(** The calls never panic, and leave each bucket with its latest minute. *)
Lemma inc_run_ring l : clocked l -> inc_run l newCounters = Some (ring_of (minutes l)).
Proof.
  induction l as [|e l IH] using rev_ind; intros Hc; [reflexivity|].
  rewrite inc_run_snoc, IH by eauto using clocked_prefix. cbn [mbind option_bind].
  pose proof (minutes_sorted _ Hc) as Hs. destruct Hc as (_ & He & Hn). apply Forall_app in He as [_ He]. rewrite Forall_singleton in He.
  rewrite length_app in Hn. cbn in Hn. apply unix_minute_nonneg in He. rewrite minutes_snoc in *. set (m := unix_minute e.1) in *. set (h := minutes l) in *.
  assert (length h = length l) as Hl by apply length_fmap.
  pose proof (bucket_found h (m, e.2) Hs He) as Hb. cbn [fst] in Hb.
  unfold inc_at, Inc. fold m. cbv zeta. rewrite Z.rem_mod_nonneg by (unfold ring; lia).
  assert (0 <= m mod ring < ring) as Hm by (apply Z.mod_pos_bound; done).
  rewrite (proj2 (Z.ltb_ge _ _)) by lia. set (i := Z.to_nat (m mod ring)) in *.
  assert (i < Z.to_nat ring)%nat as Hi by lia.
  rewrite ring_of_lookup by done. cbn [mbind option_bind].
  cbv zeta in Hb. rewrite Hb. f_equal. apply fmap_insert_seq.
  - intros j Hj. symmetry. apply bucket_of_other. apply Nat.eqb_neq. cbn. done.
  - rewrite bucket_of_minute by apply Nat.eqb_refl. cbn [fst snd mb_minute mb_total mb_errors].
    pose proof (cnt_le (in_minute m) h). pose proof (cnt_le (errs_in m) h).
    rewrite wrapU64_small by lia. destruct e.2; cbn [Z.b2z]; [rewrite wrapU64_small by lia|rewrite Z.add_0_r]; done.
Qed.

(** What [Sum] adds for a bucket. *)
Definition part (cutoff : Z) (field : minuteBucket -> Z) (b : minuteBucket) : Z :=
  if (cutoff <=? mb_minute b) && (0 <? mb_total b) then field b else 0.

━━━━━━━━

• PROBLEM STATEMENT: Copy out every line from the records that has the word "assert".

• THE ANSWER:
  assert (length h = length l) as Hl by apply length_fmap.
  assert (0 <= m mod ring < ring) as Hm by (apply Z.mod_pos_bound; done).
  assert (i < Z.to_nat ring)%nat as Hi by lia.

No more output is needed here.